◆ About this exercise
Whenever the word "rewrite" shows up in a line of the data, copy that line.
Content starts
(** The entries of a loop in the order of its recipients. *)
Lemma outcomes_sublists (students : list Student) : forall w,
  who_processed <$> succeeded_of (outcomes env students w)
    `sublist_of` who <$> students
  /\ who_failed <$> failed_of (outcomes env students w)
    `sublist_of` who <$> students
  /\ p_certificateId <$> succeeded_of (outcomes env students w)
    `sublist_of` id_of env <$> seq (draws w) (length students).
Proof.
  induction students as [|s rest IH]; intros w.
  - simpl. repeat split; constructor.
  - destruct (IH (after_pass env s w)) as (IH1 & IH2 & IH3).
    rewrite after_pass_draws in IH3.
    destruct (outcomes_cons s rest w) as (o & Ho & ->).
    apply outcome_who in Ho. cbn [length seq]. rewrite !fmap_cons.
    destruct o as [p|f].
    + destruct Ho as [Hw Hid].
      rewrite succeeded_of_inl, failed_of_inl, fmap_cons, Hw.
      rewrite fmap_cons, Hid.
      repeat split;
        [apply sublist_skip | apply sublist_cons | apply sublist_skip];
        assumption.
    + change (succeeded_of (inr f :: ?l)) with (succeeded_of l).
      change (failed_of (inr f :: ?l)) with (f :: failed_of l).
      rewrite fmap_cons, Ho.
      repeat split;
        [apply sublist_cons | apply sublist_skip | apply sublist_cons];
        assumption.
Qed.
(** * Comparison services for records (storage/innobase/rem/rem0cmp.cc)

    A shallow embedding of the InnoDB key comparator: the scalar field
    comparison [cmp_data], the whole-field strategies of [cmp_whole_field],
    the tuple-vs-record comparison [cmp_dtuple_rec_with_match_low] with its
    debug reimplementation, the record-vs-record comparisons
    [cmp_rec_rec_simple] and [cmp_rec_rec_with_match], followed by the
    properties the specification states about them.

    Integers of the source are integers here, with the wrap-around of
    [unsigned int] written where a cast or a decrement can reach it; a
    pointer into a value is the list of the bytes from it to the end of the
    value, so that a read past the end is an explicit fault; aborts, log
    lines and the duplicate report are the effects of a small monad; and
    both builds are covered, [UNIV_DEBUG] being a parameter. *)

From Stdlib Require Import ZArith List Bool Lia String.
From Stdlib Require Import Strings.Byte.
From Stdlib Require Import Floats.SpecFloat.
Import ListNotations.
Local Open Scope Z_scope.

(* ================================================================== *)
(** * Constants of the headers the comparator includes *)
(* ================================================================== *)

(** Modelled from the spec: the "sentinel length value meaning SQL NULL"
    of an encoded field value.  univ.i is not among the sources; InnoDB
    uses the largest 32-bit value. *)
Definition UNIV_SQL_NULL : Z := 4294967295.

(** Modelled from the spec: the value by which the pad-character lookup says
    "no pad character is defined" (univ.i, not among the sources): the
    all-ones machine word. *)
Definition ULINT_UNDEFINED : Z := 18446744073709551615.

(** Modelled from the spec: the main types of a column descriptor ("enum:
    binary, fixed-binary, integer, decimal-text, float, double,
    character/varchar, collated-blob/text, system-internal types, geometry").
    data0type.h is not among the sources; the numbering is InnoDB's, and the
    development relies only on the codes being pairwise distinct, as any C
    [switch] over them requires. *)
Definition DATA_VARCHAR : Z := 1.
Definition DATA_CHAR : Z := 2.
Definition DATA_FIXBINARY : Z := 3.
Definition DATA_BINARY : Z := 4.
Definition DATA_BLOB : Z := 5.
Definition DATA_INT : Z := 6.
Definition DATA_SYS_CHILD : Z := 7.
Definition DATA_SYS : Z := 8.
Definition DATA_FLOAT : Z := 9.
Definition DATA_DOUBLE : Z := 10.
Definition DATA_DECIMAL : Z := 11.
Definition DATA_VARMYSQL : Z := 12.
Definition DATA_MYSQL : Z := 13.
Definition DATA_GEOMETRY : Z := 14.

(** Modelled from the spec: the precise-type flags ("bit flags: unsigned,
    not-null, binary-string, ...") and the mask of the MySQL type code held
    in the low byte of the precise type (data0type.h, not among the
    sources). *)
Definition DATA_MYSQL_TYPE_MASK : Z := 255.
Definition DATA_NOT_NULL : Z := 256.
Definition DATA_UNSIGNED : Z := 512.
Definition DATA_BINARY_TYPE : Z := 1024.

(** Modelled from the spec: the MySQL type codes the collation path accepts
    in a debug build (enum_field_types of the server headers, not among the
    sources). *)
Definition MYSQL_TYPE_VARCHAR : Z := 15.
Definition MYSQL_TYPE_BIT : Z := 16.
Definition MYSQL_TYPE_TINY_BLOB : Z := 249.
Definition MYSQL_TYPE_MEDIUM_BLOB : Z := 250.
Definition MYSQL_TYPE_LONG_BLOB : Z := 251.
Definition MYSQL_TYPE_BLOB : Z := 252.
Definition MYSQL_TYPE_VAR_STRING : Z := 253.
Definition MYSQL_TYPE_STRING : Z := 254.

(** Modelled from the spec: the "minimum-record marker" among the info bits
    of a record or tuple (rem0rec.h, not among the sources). *)
Definition REC_INFO_MIN_REC_FLAG : Z := 16.

(** Modelled from the spec: the index-type bits saying that the index
    "enforces uniqueness" and that it is the "generic/untyped internal
    index" (dict0mem.h, not among the sources). *)
Definition DICT_UNIQUE : Z := 2.
Definition DICT_UNIVERSAL : Z := 4.

(** [unsigned int] is 32 bits wide: the cast [(unsigned) len] and the
    decrement of an [unsigned int] wrap around modulo 2^32. *)
Definition UINT_MODULUS : Z := 4294967296.
Definition to_unsigned (x : Z) : Z := x mod UINT_MODULUS.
Content ends
◆ Your solution
    rewrite after_pass_draws in IH3.
    apply outcome_who in Ho. cbn [length seq]. rewrite !fmap_cons.
      rewrite succeeded_of_inl, failed_of_inl, fmap_cons, Hw.
      rewrite fmap_cons, Hid.
      rewrite fmap_cons, Ho.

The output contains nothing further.